4:03: Weird. This show seems to be drawn from a conversation and set of key words that this audience already knows. It's as if this show began a few hours before 4:00. Oprah would surely respond: a lifetime before!
4:05: Hmmm. Oprah sure loves quoting O Magazine.
4:06: Buzzword alert! Go into your "Core of Peace."
4:08: One Oprah guest discusses her work with homeless heroin addicts: "I love 'em to pieces. They're just wonderful."
4:15: Oprah thinks about all of her good fortune and asks, "Why does that happen? 'Cos it happens to me a lot." Her guest responds, "Because you're living at your Core of Peace!"
4:21: Jenny McCarthy discusses her "Vision Board."
4:28: Another Oprah guests opines, "There's another great affirmation that I have hanging on my wall, I have for years: 'The world is conspiring in my favor.' Isn't that great?"
4:30: Oprah asks about getting a Vision Board. A guest explains that she merely needs to snip and affix pictures from a magazine. Oprah beams, "I can use my own magazine!"

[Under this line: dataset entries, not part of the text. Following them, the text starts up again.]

Lemma remove_done_jobs_prunes_done_jobs_witness :
  exists s',
    remove_done_jobs Samples.three_jobs_shell = Ret s' /\
    table s' [1%positive; 3%positive] /\
    heap s' !! 2%positive = None.
Proof.
  destruct (remove_done_jobs_prunes_done_jobs Samples.three_jobs_shell
              [1%positive; 2%positive; 3%positive] three_jobs_shell_table)
    as (s' & Hrun & Ht & Hgone & _).
  exists s'. split; [exact Hrun|]. split; [exact Ht|].
  apply Hgone; [|reflexivity]. right. by left.
Defined.

Lemma max_background_fold s : forall l acc,
  let n := fold_left (fun acc a =>
                        match heap s !! a with
                        | Some j => if (acc <? job_number j) && background j
                                    then job_number j else acc
                        | None => acc
                        end) l acc in
  acc <= n /\
  (forall a j, a ∈ l -> heap s !! a = Some j -> background j = true ->
     job_number j <= n) /\
  (n = acc \/
   exists a j, a ∈ l /\ heap s !! a = Some j /\ background j = true /\
               job_number j = n).
Proof.
  induction l as [|b l IH]; intros acc; simpl.
  - split; [lia|]. split; [|by left]. intros a j Ha. inversion Ha.
  - set (acc' := match heap s !! b with
                 | Some j => if (acc <? job_number j) && background j
                             then job_number j else acc
                 | None => acc
                 end).
    destruct (IH acc') as (Hle & Hub & Hat).
    assert (Hacc : acc <= acc' /\
              (forall j, heap s !! b = Some j -> background j = true ->
                 job_number j <= acc') /\
              (acc' = acc \/
               exists j, heap s !! b = Some j /\ background j = true /\
                         job_number j = acc')).
    { unfold acc'. destruct (heap s !! b) as [bj|].
      - destruct (acc <? job_number bj) eqn:Hlt, (background bj) eqn:Hbg;
          simpl; (split; [lia|]); (split; [intros j [= <-] ?; try lia; congruence|]);
          try (by left).
        right. by exists bj.
      - split; [lia|]. split; [done|by left]. }
    destruct Hacc as (Hacc1 & Hacc2 & Hacc3).
    split; [lia|]. split.
    + intros a j [->|Ha]%elem_of_cons Hj Hbg.
      * specialize (Hacc2 j Hj Hbg). lia.
      * by eapply Hub.
    + destruct Hat as [Hn|(a & j & Ha & Hj & Hbg & Hn)].
      * destruct Hacc3 as [Heq|(j & Hj & Hbg & Heq)].
        -- left. congruence.
        -- right. exists b, j. repeat split; try done; [by left|congruence].
      * right. exists a, j. repeat split; try done. by right.
Qed.

(** X11. [find_most_recent_job_num] returns the largest job number among
    the background jobs of the table, and 0 when no background job has a
    positive number: the result is never negative, no background job has a
    larger number, and a result other than 0 is the number of some
    background job of the table. *)
Theorem find_most_recent_job_num_is_largest
    (s : shell) (l : list ptr)
    (Htable : table s l) :
  exists n,
    find_most_recent_job_num s = Ret n /\
    0 <= n /\
    (forall a j, a ∈ l -> heap s !! a = Some j -> background j = true ->
       job_number j <= n) /\
    (n = 0 \/
     exists a j, a ∈ l /\ heap s !! a = Some j /\ background j = true /\
                 job_number j = n).
Proof.
  exists (max_background_number s l).
  split; [by apply find_most_recent_job_num_spec|].
  exact (max_background_fold s l 0).
Qed.

Lemma find_most_recent_job_num_is_largest_witness :
  exists n,
    find_most_recent_job_num Samples.three_jobs_shell = Ret n /\
    2 <= n.
Proof.
  destruct (find_most_recent_job_num_is_largest Samples.three_jobs_shell
              [1%positive; 2%positive; 3%positive] three_jobs_shell_table)
    as (n & Hrun & _ & Hub & _).
  exists n. split; [exact Hrun|].
  apply (Hub 2%positive
           (set_next (Some 3%positive)
              (set_status DONE Samples.second_sleep_job))).
  - right. by left.
  - reflexivity.
  - reflexivity.
Defined.

Lemma find_next_job_to_bg_loop_spec s : forall l fuel curr acc,
  chain (heap s) curr l ->
  (length l < fuel)%nat ->
  find_next_job_to_bg_loop fuel s curr acc =
    Ret (match last (List.filter (stopped_in_background s) l) with
         | Some a => Some a
         | None => acc
         end).
Proof.
  induction l as [|a l IH]; intros fuel curr acc Hc Hf;
    (destruct fuel as [|fuel]; [simpl in Hf; lia|]); simpl in *.
  - by subst curr.
  - destruct Hc as (-> & j & Hj & Hc). unfold load. rewrite Hj. simpl.
    rewrite IH by (done || lia).
    unfold stopped_in_background at 2. rewrite Hj.
    destruct (background j && bool_decide (status j = STOPPED)); [|done].
    rewrite last_cons.
    by destruct (last (List.filter (stopped_in_background s) l)).
Qed.

Lemma find_next_job_to_bg_spec s l :
  table s l ->
  find_next_job_to_bg s =
    Ret (last (List.filter (stopped_in_background s) l)).
Proof.
  intros Ht. unfold find_next_job_to_bg.
  rewrite (find_next_job_to_bg_loop_spec s l) by (done || by apply table_fuel).
  by destruct (last (List.filter (stopped_in_background s) l)).
Qed.

(** X12. [find_next_job_to_bg] returns the last job of the table (the most
    recently inserted one) that is a Stopped background job, and NULL when
    the table has none; Running and Done jobs, and jobs not marked
    background, are never chosen. *)
Theorem find_next_job_to_bg_picks_last_stopped
    (s : shell) (l : list ptr)
    (Htable : table s l) :
  find_next_job_to_bg s =
    Ret (last (List.filter (stopped_in_background s) l)) /\
  (forall a, find_next_job_to_bg s = Ret (Some a) ->
     a ∈ l /\
     exists j, heap s !! a = Some j /\ background j = true /\
               status j = STOPPED).
Proof.
  pose proof (find_next_job_to_bg_spec s l Htable) as Hrun.
  split; [done|]. intros a Ha. rewrite Hrun in Ha. injection Ha as Ha.
  apply last_Some in Ha as (l' & Ha).
  assert (Hin : In a (List.filter (stopped_in_background s) l)).
  { rewrite Ha. apply in_or_app. right. by left. }
  apply List.filter_In in Hin as [Hin Hst].
  split; [by apply list_elem_of_In|].
  unfold stopped_in_background in Hst.
  destruct (heap s !! a) as [j|]; [|done].
  apply andb_true_iff in Hst as [Hbg Hst%bool_decide_eq_true].
  by exists j.
Qed.
(** [sys.argv[i]], for an [i] the caller knows to be in range. *)
Definition argv_at (argv : list string) (i : nat) : string := default "" (argv !! i).

(** Line 47: [int(sys.argv[3]) if len(sys.argv) > 3 else 64]. *)
Definition size_argument (argv : list string) : Raises Z :=
  if (3 <? length argv)%nat then int (argv_at argv 3) else Ret 64%Z.

(** Lines 49-53: what the script does with the result of [extract_icon]. *)
Definition report (r : Raises bool * World) : Outcome * World :=
  match r with
  | (Ret true, w) => (Exit 0, print_stdout "OK" w)
  | (Ret false, w) => (Exit 1, w)
  | (Raise e, w) => (Uncaught e, w)
  end.

(** Lines 40-53, run on [sys.argv]. *)
Definition main (argv : list string) (w : World) : Outcome * World :=
  if (length argv <? 3)%nat then
    (Exit 1, print_stderr usage w)
  else
    let app_path := argv_at argv 1 in
    let output_path := argv_at argv 2 in
    match size_argument argv with
    | Raise e => (Uncaught e, w)
    | Ret size => report (extract_icon h app_path output_path (Some size) w)
    end.

End CommandLine.

(** ** The pydantic models of the feature-flags endpoint *)

Module FeatureFlags.

(** [class FeatureFlagsRolloutInfo(BaseModel)] *)
Record FeatureFlagsRolloutInfo := mkFeatureFlagsRolloutInfo {
  websocket_enabled : bool;
  evidence_validation_enabled : bool;
  billing_enabled : bool;
  hmac_enabled : bool
}.
(** * Segi9 HTTP plugin for Zabbix agent 2: model and verified properties

    The repository holds two copies of the plugin.

    - [Current]: the plugin whose request logic lives in [doRequest]
      (package file with [Export], [Configure], [Validate], [doRequest];
      driven by [run] / [runManual url authType user pass]).
    - [Legacy]: the plugin built around the package-level [impl] value,
      whose [Export] performs the request inline (driven by
      [runPlugin] / [runManual] through [impl.Export]).

    Both are embedded function by function.  Calls into the Go standard
    library and the Zabbix SDK that the repository does not define
    ([conf.Unmarshal], [encoding/json], [http.NewRequest], [Client.Do],
    [io.ReadAll], and the Unicode path of [strings.ToLower]) are the fields
    of the class [Externals]; everything else is executable.

    Logging calls ([logInfof], [Debugf], ...) only write to the agent log
    and never influence a returned value; they are left out.  The
    read/write mutex is left out as well: every function below is the
    sequential body that runs inside the critical section. *)

From Stdlib Require Import ZArith Ascii String List Bool Lia.
From stdpp Require Import gmap strings.
Import ListNotations.

Open Scope string_scope.
Open Scope Z_scope.

(** ** Go integers and durations *)

(** [int] and [int64] on the 64-bit targets the agent is built for. *)
Definition int_min : Z := - 2 ^ 63.
Definition int_max : Z := 2 ^ 63 - 1.

Definition is_int (z : Z) : Prop := int_min <= z <= int_max.

(** Two's-complement wrap-around of an [int64] result. *)
Definition wrap64 (z : Z) : Z := (z + 2 ^ 63) mod 2 ^ 64 - 2 ^ 63.

(** [time.Duration] is an [int64] count of nanoseconds. *)
Definition Duration := Z.
Definition time_Second : Duration := 1000000000.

4:36: One guest ponders, "We all hope we will win the lottery or dream about a new life, [Of] course many of those things don't happen. So what's the difference between an intention versus a wish or a dream?" Oprah replies: "Good point. Ohhh, good, ohhh, ohhh, ohhh, that's so good."
4:42: Brittany (age nine) explains, "If you think about something for a long period of time, you will eventually get it." Oprah then looks at Vision Boards created by Brittany and her sister Dominique, asking, "What's come true so far?" Dominique answers, "So far, I've been on Oprah's show." "Wow," Oprah replies, "I'm impressed with that. I'm really impressed with that."
4:48: Oprah has an epiphany! It turns out that she's been living her vision board, even though she didn't make it yet!
5:00: I can't believe it's actually over: nine hours of daytime television. I'm surprisingly tired, even though I've done nothing but sit on the couch with one of the cats, flipping the channels. It was fun. It was unique. It was enlightening. I'm glad it's over.